◆ **WORK TO COMPLETE**: Repeat the listing below in full.

★ ★ ★ ★ ★

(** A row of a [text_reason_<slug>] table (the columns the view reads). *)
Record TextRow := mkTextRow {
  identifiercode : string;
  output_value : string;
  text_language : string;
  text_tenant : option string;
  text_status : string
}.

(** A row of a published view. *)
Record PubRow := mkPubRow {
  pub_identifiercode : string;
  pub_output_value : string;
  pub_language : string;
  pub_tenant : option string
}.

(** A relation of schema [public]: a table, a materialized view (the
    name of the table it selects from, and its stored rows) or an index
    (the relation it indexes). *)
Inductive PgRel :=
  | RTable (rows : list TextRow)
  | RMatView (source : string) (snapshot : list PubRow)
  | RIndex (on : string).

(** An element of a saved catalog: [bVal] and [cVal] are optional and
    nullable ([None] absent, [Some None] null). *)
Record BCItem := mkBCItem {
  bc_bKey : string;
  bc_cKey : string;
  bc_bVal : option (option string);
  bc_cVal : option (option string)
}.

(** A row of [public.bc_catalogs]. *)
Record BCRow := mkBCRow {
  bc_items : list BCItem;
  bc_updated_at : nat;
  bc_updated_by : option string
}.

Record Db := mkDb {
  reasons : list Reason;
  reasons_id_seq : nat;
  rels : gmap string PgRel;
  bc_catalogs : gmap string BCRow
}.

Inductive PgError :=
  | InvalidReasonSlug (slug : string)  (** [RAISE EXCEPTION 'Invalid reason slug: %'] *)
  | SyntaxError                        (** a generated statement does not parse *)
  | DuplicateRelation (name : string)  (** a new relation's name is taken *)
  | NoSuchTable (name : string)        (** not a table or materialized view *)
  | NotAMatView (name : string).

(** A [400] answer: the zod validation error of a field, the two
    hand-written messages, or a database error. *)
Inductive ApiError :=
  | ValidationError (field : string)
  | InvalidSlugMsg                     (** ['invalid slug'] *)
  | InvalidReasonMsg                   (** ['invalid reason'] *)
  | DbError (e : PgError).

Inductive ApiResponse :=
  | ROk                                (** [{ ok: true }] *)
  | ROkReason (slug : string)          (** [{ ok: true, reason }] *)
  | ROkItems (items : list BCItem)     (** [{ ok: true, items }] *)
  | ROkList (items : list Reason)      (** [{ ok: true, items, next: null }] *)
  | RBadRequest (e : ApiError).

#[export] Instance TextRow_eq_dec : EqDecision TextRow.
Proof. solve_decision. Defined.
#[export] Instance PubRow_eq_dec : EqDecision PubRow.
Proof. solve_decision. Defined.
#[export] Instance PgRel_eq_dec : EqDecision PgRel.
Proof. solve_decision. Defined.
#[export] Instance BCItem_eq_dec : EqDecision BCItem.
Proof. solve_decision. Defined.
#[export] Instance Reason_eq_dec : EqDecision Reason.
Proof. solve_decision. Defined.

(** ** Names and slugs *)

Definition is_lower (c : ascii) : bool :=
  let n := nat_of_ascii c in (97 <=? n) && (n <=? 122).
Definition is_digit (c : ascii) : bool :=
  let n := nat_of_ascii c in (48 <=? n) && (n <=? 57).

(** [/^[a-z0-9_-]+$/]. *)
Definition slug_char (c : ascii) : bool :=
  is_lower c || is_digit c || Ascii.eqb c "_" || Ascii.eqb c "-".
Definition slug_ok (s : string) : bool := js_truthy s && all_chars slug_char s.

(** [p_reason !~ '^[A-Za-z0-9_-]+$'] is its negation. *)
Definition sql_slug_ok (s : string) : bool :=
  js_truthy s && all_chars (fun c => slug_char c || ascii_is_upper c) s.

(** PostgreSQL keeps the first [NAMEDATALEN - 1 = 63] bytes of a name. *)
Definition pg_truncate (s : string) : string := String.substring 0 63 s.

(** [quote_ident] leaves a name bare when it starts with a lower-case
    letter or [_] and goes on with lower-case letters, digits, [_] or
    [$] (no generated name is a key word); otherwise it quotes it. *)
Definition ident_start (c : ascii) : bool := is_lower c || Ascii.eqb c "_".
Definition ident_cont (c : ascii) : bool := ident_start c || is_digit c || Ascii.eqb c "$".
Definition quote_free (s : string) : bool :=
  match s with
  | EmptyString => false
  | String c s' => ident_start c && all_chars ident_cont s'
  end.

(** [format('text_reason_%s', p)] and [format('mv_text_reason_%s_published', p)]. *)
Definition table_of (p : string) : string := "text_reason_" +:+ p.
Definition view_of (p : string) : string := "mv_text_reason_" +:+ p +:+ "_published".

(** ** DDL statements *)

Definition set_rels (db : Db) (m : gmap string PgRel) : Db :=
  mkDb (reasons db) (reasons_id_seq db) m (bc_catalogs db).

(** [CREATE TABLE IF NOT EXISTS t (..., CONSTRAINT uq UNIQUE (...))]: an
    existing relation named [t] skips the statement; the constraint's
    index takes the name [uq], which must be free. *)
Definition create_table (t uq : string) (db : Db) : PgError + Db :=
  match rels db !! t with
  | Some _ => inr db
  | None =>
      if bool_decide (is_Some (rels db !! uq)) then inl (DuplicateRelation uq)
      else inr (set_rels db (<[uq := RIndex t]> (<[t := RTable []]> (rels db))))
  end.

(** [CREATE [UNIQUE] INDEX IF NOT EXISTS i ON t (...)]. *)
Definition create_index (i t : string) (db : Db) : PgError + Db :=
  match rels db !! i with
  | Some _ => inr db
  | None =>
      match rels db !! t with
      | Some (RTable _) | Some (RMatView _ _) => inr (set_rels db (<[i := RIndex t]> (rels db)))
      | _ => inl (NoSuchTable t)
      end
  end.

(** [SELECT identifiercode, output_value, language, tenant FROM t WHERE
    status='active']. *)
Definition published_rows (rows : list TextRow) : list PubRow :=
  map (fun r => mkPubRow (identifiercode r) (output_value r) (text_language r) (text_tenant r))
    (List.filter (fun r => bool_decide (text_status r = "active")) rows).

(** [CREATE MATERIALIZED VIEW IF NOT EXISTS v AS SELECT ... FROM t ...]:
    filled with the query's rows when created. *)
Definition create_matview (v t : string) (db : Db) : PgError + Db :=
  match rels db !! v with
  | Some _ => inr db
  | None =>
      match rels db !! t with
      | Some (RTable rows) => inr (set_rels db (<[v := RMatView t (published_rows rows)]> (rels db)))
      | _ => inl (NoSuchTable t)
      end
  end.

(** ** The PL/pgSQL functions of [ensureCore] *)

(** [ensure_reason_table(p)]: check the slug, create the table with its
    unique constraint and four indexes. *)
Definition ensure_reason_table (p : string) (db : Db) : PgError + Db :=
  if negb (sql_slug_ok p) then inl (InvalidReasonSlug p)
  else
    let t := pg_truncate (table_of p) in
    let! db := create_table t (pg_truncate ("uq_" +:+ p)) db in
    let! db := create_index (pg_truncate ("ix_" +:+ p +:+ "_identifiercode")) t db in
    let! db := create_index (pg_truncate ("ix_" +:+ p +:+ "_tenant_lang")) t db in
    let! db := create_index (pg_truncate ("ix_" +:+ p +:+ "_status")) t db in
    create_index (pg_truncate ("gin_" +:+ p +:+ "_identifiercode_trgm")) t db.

★ ★ ★ ★ ★

◆ **EXERCISE RESPONSE**:
(** A row of a [text_reason_<slug>] table (the columns the view reads). *)
Record TextRow := mkTextRow {
  identifiercode : string;
  output_value : string;
  text_language : string;
  text_tenant : option string;
  text_status : string
}.

(** A row of a published view. *)
Record PubRow := mkPubRow {
  pub_identifiercode : string;
  pub_output_value : string;
  pub_language : string;
  pub_tenant : option string
}.

(** A relation of schema [public]: a table, a materialized view (the
    name of the table it selects from, and its stored rows) or an index
    (the relation it indexes). *)
Inductive PgRel :=
  | RTable (rows : list TextRow)
  | RMatView (source : string) (snapshot : list PubRow)
  | RIndex (on : string).

(** An element of a saved catalog: [bVal] and [cVal] are optional and
    nullable ([None] absent, [Some None] null). *)
Record BCItem := mkBCItem {
  bc_bKey : string;
  bc_cKey : string;
  bc_bVal : option (option string);
  bc_cVal : option (option string)
}.

(** A row of [public.bc_catalogs]. *)
Record BCRow := mkBCRow {
  bc_items : list BCItem;
  bc_updated_at : nat;
  bc_updated_by : option string
}.

Record Db := mkDb {
  reasons : list Reason;
  reasons_id_seq : nat;
  rels : gmap string PgRel;
  bc_catalogs : gmap string BCRow
}.

Inductive PgError :=
  | InvalidReasonSlug (slug : string)  (** [RAISE EXCEPTION 'Invalid reason slug: %'] *)
  | SyntaxError                        (** a generated statement does not parse *)
  | DuplicateRelation (name : string)  (** a new relation's name is taken *)
  | NoSuchTable (name : string)        (** not a table or materialized view *)
  | NotAMatView (name : string).

(** A [400] answer: the zod validation error of a field, the two
    hand-written messages, or a database error. *)
Inductive ApiError :=
  | ValidationError (field : string)
  | InvalidSlugMsg                     (** ['invalid slug'] *)
  | InvalidReasonMsg                   (** ['invalid reason'] *)
  | DbError (e : PgError).

Inductive ApiResponse :=
  | ROk                                (** [{ ok: true }] *)
  | ROkReason (slug : string)          (** [{ ok: true, reason }] *)
  | ROkItems (items : list BCItem)     (** [{ ok: true, items }] *)
  | ROkList (items : list Reason)      (** [{ ok: true, items, next: null }] *)
  | RBadRequest (e : ApiError).

#[export] Instance TextRow_eq_dec : EqDecision TextRow.
Proof. solve_decision. Defined.
#[export] Instance PubRow_eq_dec : EqDecision PubRow.
Proof. solve_decision. Defined.
#[export] Instance PgRel_eq_dec : EqDecision PgRel.
Proof. solve_decision. Defined.
#[export] Instance BCItem_eq_dec : EqDecision BCItem.
Proof. solve_decision. Defined.
#[export] Instance Reason_eq_dec : EqDecision Reason.
Proof. solve_decision. Defined.

(** ** Names and slugs *)

Definition is_lower (c : ascii) : bool :=
  let n := nat_of_ascii c in (97 <=? n) && (n <=? 122).
Definition is_digit (c : ascii) : bool :=
  let n := nat_of_ascii c in (48 <=? n) && (n <=? 57).

(** [/^[a-z0-9_-]+$/]. *)
Definition slug_char (c : ascii) : bool :=
  is_lower c || is_digit c || Ascii.eqb c "_" || Ascii.eqb c "-".
Definition slug_ok (s : string) : bool := js_truthy s && all_chars slug_char s.

(** [p_reason !~ '^[A-Za-z0-9_-]+$'] is its negation. *)
Definition sql_slug_ok (s : string) : bool :=
  js_truthy s && all_chars (fun c => slug_char c || ascii_is_upper c) s.

(** PostgreSQL keeps the first [NAMEDATALEN - 1 = 63] bytes of a name. *)
Definition pg_truncate (s : string) : string := String.substring 0 63 s.

(** [quote_ident] leaves a name bare when it starts with a lower-case
    letter or [_] and goes on with lower-case letters, digits, [_] or
    [$] (no generated name is a key word); otherwise it quotes it. *)
Definition ident_start (c : ascii) : bool := is_lower c || Ascii.eqb c "_".
Definition ident_cont (c : ascii) : bool := ident_start c || is_digit c || Ascii.eqb c "$".
Definition quote_free (s : string) : bool :=
  match s with
  | EmptyString => false
  | String c s' => ident_start c && all_chars ident_cont s'
  end.

(** [format('text_reason_%s', p)] and [format('mv_text_reason_%s_published', p)]. *)
Definition table_of (p : string) : string := "text_reason_" +:+ p.
Definition view_of (p : string) : string := "mv_text_reason_" +:+ p +:+ "_published".

(** ** DDL statements *)

Definition set_rels (db : Db) (m : gmap string PgRel) : Db :=
  mkDb (reasons db) (reasons_id_seq db) m (bc_catalogs db).

(** [CREATE TABLE IF NOT EXISTS t (..., CONSTRAINT uq UNIQUE (...))]: an
    existing relation named [t] skips the statement; the constraint's
    index takes the name [uq], which must be free. *)
Definition create_table (t uq : string) (db : Db) : PgError + Db :=
  match rels db !! t with
  | Some _ => inr db
  | None =>
      if bool_decide (is_Some (rels db !! uq)) then inl (DuplicateRelation uq)
      else inr (set_rels db (<[uq := RIndex t]> (<[t := RTable []]> (rels db))))
  end.

(** [CREATE [UNIQUE] INDEX IF NOT EXISTS i ON t (...)]. *)
Definition create_index (i t : string) (db : Db) : PgError + Db :=
  match rels db !! i with
  | Some _ => inr db
  | None =>
      match rels db !! t with
      | Some (RTable _) | Some (RMatView _ _) => inr (set_rels db (<[i := RIndex t]> (rels db)))
      | _ => inl (NoSuchTable t)
      end
  end.

(** [SELECT identifiercode, output_value, language, tenant FROM t WHERE
    status='active']. *)
Definition published_rows (rows : list TextRow) : list PubRow :=
  map (fun r => mkPubRow (identifiercode r) (output_value r) (text_language r) (text_tenant r))
    (List.filter (fun r => bool_decide (text_status r = "active")) rows).

(** [CREATE MATERIALIZED VIEW IF NOT EXISTS v AS SELECT ... FROM t ...]:
    filled with the query's rows when created. *)
Definition create_matview (v t : string) (db : Db) : PgError + Db :=
  match rels db !! v with
  | Some _ => inr db
  | None =>
      match rels db !! t with
      | Some (RTable rows) => inr (set_rels db (<[v := RMatView t (published_rows rows)]> (rels db)))
      | _ => inl (NoSuchTable t)
      end
  end.

(** ** The PL/pgSQL functions of [ensureCore] *)

(** [ensure_reason_table(p)]: check the slug, create the table with its
    unique constraint and four indexes. *)
Definition ensure_reason_table (p : string) (db : Db) : PgError + Db :=
  if negb (sql_slug_ok p) then inl (InvalidReasonSlug p)
  else
    let t := pg_truncate (table_of p) in
    let! db := create_table t (pg_truncate ("uq_" +:+ p)) db in
    let! db := create_index (pg_truncate ("ix_" +:+ p +:+ "_identifiercode")) t db in
    let! db := create_index (pg_truncate ("ix_" +:+ p +:+ "_tenant_lang")) t db in
    let! db := create_index (pg_truncate ("ix_" +:+ p +:+ "_status")) t db in
    create_index (pg_truncate ("gin_" +:+ p +:+ "_identifiercode_trgm")) t db.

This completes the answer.